採用活動を進める際に欠かせないのが「採用計画」です。
コロナ禍の影響もあって、新卒人材のエンゲージメント低下や早期離職に悩む企業は珍しくありません。新卒採用が以前より困難になり、計画性が重要だと感じている方もいるのではないでしょうか。
採用計画の重要性や計画立案のプロセス、新卒採用の失敗を防ぐポイントを知ることで、採用課題解決に向けた具体的な取り組みを検討できます。

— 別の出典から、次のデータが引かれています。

Lemma snapshot_ours sys now : good sys -> sys_clock sys <= now -> ours (snapshot (sys_monitor sys) [] now).
Proof. intros [[Hv Hm] Hc _ _ _ _ _] Hnow. split; cbn; try done. split; [done|lia]. Qed.

Lemma fails_at_end_snoc written h err : fails_at_end (written ++ [(h, err)]) = match err with Some _ => true | None => false end.
Proof. unfold fails_at_end. rewrite last_snoc. by destruct err. Qed.

(** A write in progress returns: it failed on its way, or the row is the
    heartbeat. *)
Lemma wrote_shape sys h fault t s : good sys -> ours h -> upto sys = heartbeat_UpdatedAt h ->
  exists db m reports err, wrote sys h fault t s = mkSystem m t (s err) (sys_clock sys) db (sys_written sys ++ [(h, err)]) (sys_reported sys ++ reports)
    /\ row db = match err with Some _ => row (sys_db sys) | None => Some (stored_heartbeat h) end
    /\ (m, reports) = recordWriteResult (sys_monitor sys) err.
Proof.
  intros [_ _ _ (h0 & _ & Hr & Ho & Hle) _ _ _] Hh Hup. unfold wrote.
  pose proof (upsert_ours (sys_db sys) h fault Hh) as Hrow. ospecialize (Hrow _).
  { intros stored Hstored. right. exists h0. rewrite Hr in Hstored. injection Hstored as <-. split_and!; [done..|lia]. }
  destruct (upsert (sys_db sys) h fault) as [db err]. cbn [fst snd] in *. cbn [recordWriteResult]. by eexists _, _, _, _.
Qed.

Lemma wrote_good sys h fault t s :
  good sys -> ours h -> upto sys = heartbeat_UpdatedAt h -> heartbeat_UpdatedAt h <= sys_clock sys ->
  (t = TickWaiting \/ t = TickDone) -> (forall err state h', s err <> StopWriting state h') ->
  stopping_ok (wrote sys h fault t s) -> good (wrote sys h fault t s).
Proof.
  intros Hg Hh Hup Hnow Hti Hst. destruct (wrote_shape sys h fault t s Hg Hh Hup) as (db & m & reports & err & -> & Hrow & Hrec). intros Hstop.
  destruct Hg as [Hm Hc Hw (h0 & Hl & Hr & Ho & Hle) Ht Hs (Hne & Hrep & Hact)]. unfold recordWriteResult in Hrec. injection Hrec as -> ->.
  split; cbn [sys_monitor sys_clock sys_written sys_db sys_ticker sys_stopper sys_reported hb_state hb_message hb_failureActive]; try done.
  - apply Forall_app. by split; [|constructor].
  - rewrite last_success_snoc, Hrow. unfold upto. cbn [sys_ticker sys_stopper sys_clock].
    assert (Hbound : match t, s err with TickWriting h, _ => heartbeat_UpdatedAt h | _, StopWriting _ h => heartbeat_UpdatedAt h
      | _, _ => sys_clock sys end = sys_clock sys).
    { destruct Hti as [-> | ->]; destruct (s err) eqn:E; try done; by destruct (Hst err state h1). }
    rewrite Hbound. destruct err; [exists h0|exists h]; split_and!; try done; lia.
  - by destruct Hti as [-> | ->].
  - split_and!; [by destruct (sys_written sys)| |by rewrite fails_at_end_snoc].
    rewrite onsets_snoc, decide_False, Hrep, Hact by done. done.
Qed.

(** Only a goroutine that has not ended writes on a tick. *)
Lemma ticking_not_stopping sys : good sys -> sys_ticker sys <> TickDone ->
  sys_stopper sys = StopNone \/ exists state, sys_stopper sys = StopCanceled state /\ stop_state state.
Proof.
  intros [_ _ _ _ _ Hs _] Ht. unfold stopping_ok in Hs. destruct (sys_stopper sys); [by left|right; by eexists|..]; exfalso; apply Ht; apply Hs.
Qed.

動画活用によるソリューションにも目を向け、新卒採用のネックを解消しましょう。そこでこの記事では、採用計画に必要な調査・分析と計画立案の具体的な手順、動画活用の効果についてご紹介します。
目次
採用計画とは
採用計画とは、採用活動を行う上で指標となる存在です。「なぜ・いつまでに・どのポジションで・どのような人材を・どのように確保するのか」といった採用活動を進める際に必要な内容を決めていきます。
新卒採用のスケジュール
2021年以降、新卒採用の就活は大きく変わりました。以前は「就活ルール」として、説明会や面接、内定などの採用活動を開始する時期が制限されていました。しかし、ルールが廃止されたことにより、企業は自由なタイミングで採用活動を行えるように。早い段階から優秀な学生を採用することが可能になりました。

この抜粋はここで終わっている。